The landlord’s handling of the associated complaint.

  1. The landlord’s complaints policy states it will respond at stage 1 of its complaints process within 10 working days and at stage 2 within 20 working days. The policy is compliant with the Code.
  2. The resident raised a complaint on 26 September 2022. The landlord’s records show that the resident then chased the landlord for a response on 12 October 2022. The landlord issued its stage 1 response on 13 October 2022, 13 working days after the complaint acknowledgement. Though the delay was minor, it was outside the timescales set in the complaints policy, which was a failing.
  3. It took the landlord 32 working days to issue its stage 2 complaint response after the stage 2 escalation. This was outside the timescales outlined in the complaints policy.
  4. The response addressed all the resident’s complaint aspects, explained that the complaint had gone to an independent reviewer, acknowledged the delay in responding and offered the resident £50 in recognition of its service failure. This was proportionate compensation for its service failure in the circumstances. We have therefore found reasonable redress in the landlord’s complaint handling.

 

Determination

  1. In accordance with paragraph 52 of the Housing Ombudsman Scheme there was maladministration in the landlord’s handling of the resident’s reports of noise from her upstairs neighbour.
  2. In accordance with paragraph 53(b) of the Housing Ombudsman Scheme there was reasonable redress in the landlord’s handling of the associated complaint.

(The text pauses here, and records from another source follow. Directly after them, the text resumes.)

Lemma execute_frame p i s : frame s.1 (execute p i s).2.1.
Proof.
  unfold execute. destruct (read_array _ (rs_of i)); [|apply frame_refl..].
  destruct (read_array _ (rt_of i)); [|apply frame_refl..]. apply execute_decoded_frame.
Qed.

(** ** The load-delay slot *)

Lemma put_pending r v c :
  0 < r -> pending_load c = Some (r, v) ->
  put_old_load None c =
  set_registers (<[Z.to_nat r := v]> (registers c)) (set_pending_load None c).
Proof.
  intros Hr E. unfold put_old_load. rewrite E. cbn.
  unfold put_register. by destruct (Z.eqb_spec r 0); [lia|].
Qed.

Lemma trapped_pending e p bad r v c :
  0 < r -> pending_load c = Some (r, v) ->
  let c0 := trapped e p bad (set_pending_load None c) in
  trapped e p bad c = set_registers (<[Z.to_nat r := v]> (registers c0)) c0.
Proof. intros Hr E. unfold trapped. by rewrite (put_pending r v) by done. Qed.

Lemma insert_below (l : list Z) i j v w :
  <[i := v]> (<[j := w]> l) =
  if decide (i = j) then <[i := v]> l else <[j := w]> (<[i := v]> l).
Proof.
  case_decide as E; [subst; apply list_insert_insert_eq|].
  by apply list_insert_insert_ne.
Qed.

(** [retire] in closed form under the architectural load-delay mode. *)
Definition reg_write (w : option (Z * Z)) (l : list Z) : list Z :=
  match w with
  | Some (r, v) => if r =? 0 then l else <[Z.to_nat r := v]> l
  | None => l
  end.

Definition suppressed (x : Execution) (c : Cpu) : bool :=
  is_branch x && from_option branch_taken false (delay_slot c) &&
  bool_decide (delay_slot_branch_mode c = SuppressWhenOuterTaken).

Definition next_target (x : Execution) (c : Cpu) : option Z :=
  if suppressed x c then None else branch_target x.

Lemma put_write_eq w c :
  put_write w c = set_registers (reg_write w (registers c)) c.
Proof.
  destruct c, w as [[r v]|]; [|done]. cbn. unfold put_register.
  by case_match.
Qed.

Lemma retired_arch p x c :
  load_delay_mode c = LD_Architectural ->
  retired p x c =
  set_registers
    (<[0%nat := 0]> (reg_write (register_write x)
       (reg_write (pending_load c) (registers c))))
    (set_pipeline (next_pc c)
       (default (wrap 32 (next_pc c + 4)) (next_target x c))
       (if is_branch x && negb (suppressed x c)
        then Some (mkDelaySlot p (bool_decide (is_Some (next_target x c))))
        else None) (delayed_write x) c).
Proof.
  intros E. unfold retired, settled, put_old_load.
  rewrite !put_write_eq. destruct c; cbn in *. by rewrite E.
Qed.

(** Retiring over a load in flight: the loaded value lands, unless the
    instruction itself writes the register. *)
Lemma retired_pending p x r v c :
  0 < r -> pending_load c = Some (r, v) -> load_delay_mode c = LD_Architectural ->
  wf_execution x ->
  let c0 := retired p x (set_pending_load None c) in
  retired p x c =
    if decide (fst <$> register_write x = Some r) then c0
    else set_registers (<[Z.to_nat r := v]> (registers c0)) c0.
Proof.
  intros Hr E Hm [Hw _ _ _ _ _ _] c0. subst c0.
  rewrite !retired_arch by done.
  rewrite E. cbn [registers set_registers pending_load set_pending_load
                  set_pipeline reg_write].
  rewrite (proj2 (Z.eqb_neq r 0)) by lia.
  destruct (register_write x) as [[k w]|] eqn:Ew; cbn [reg_write fmap option_fmap option_map fst].
  2: { rewrite (insert_below _ (Z.to_nat r)). by rewrite !decide_False by (lia || done). }
  destruct Hw as [Hk _]; cbn in Hk.
  destruct (Z.eqb_spec k 0) as [->|Hk0].
  { rewrite (insert_below _ (Z.to_nat r)). by rewrite !decide_False by (lia || (intros [= <-]; lia)). }
  destruct (decide (k = r)) as [->|Hne].
  - rewrite decide_True by done. by rewrite list_insert_insert_eq.
  - rewrite decide_False by congruence.
    rewrite (insert_below _ (Z.to_nat r)), decide_False by lia.
    rewrite (insert_below _ (Z.to_nat r)), decide_False by lia. done.
Qed.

Orders and recommendations

Orders

  1. Within 28 days of the date of this determination, the landlord is ordered to:

a.     provide a written apology to the resident for the failures identified in this report.

b.     pay the resident compensation of £350 in recognition of the failures identified in its handling of the resident’s reports of noise from her upstairs neighbour.

c.      meet with the resident to clarify whether the offer of mediation with the upstairs neighbours is still available, explain what it would involve and confirm the resident’s position. It must write to the resident and this Service with a summary of the outcome of this meeting.

  1. The landlord must provide evidence of compliance with the above orders within 28 days of the date of this determination.

Recommendation

  1. It is recommended that the landlord pays the resident £50 compensation for complaint handling as outlined in its stage 2 complaint response, if it has not done so already.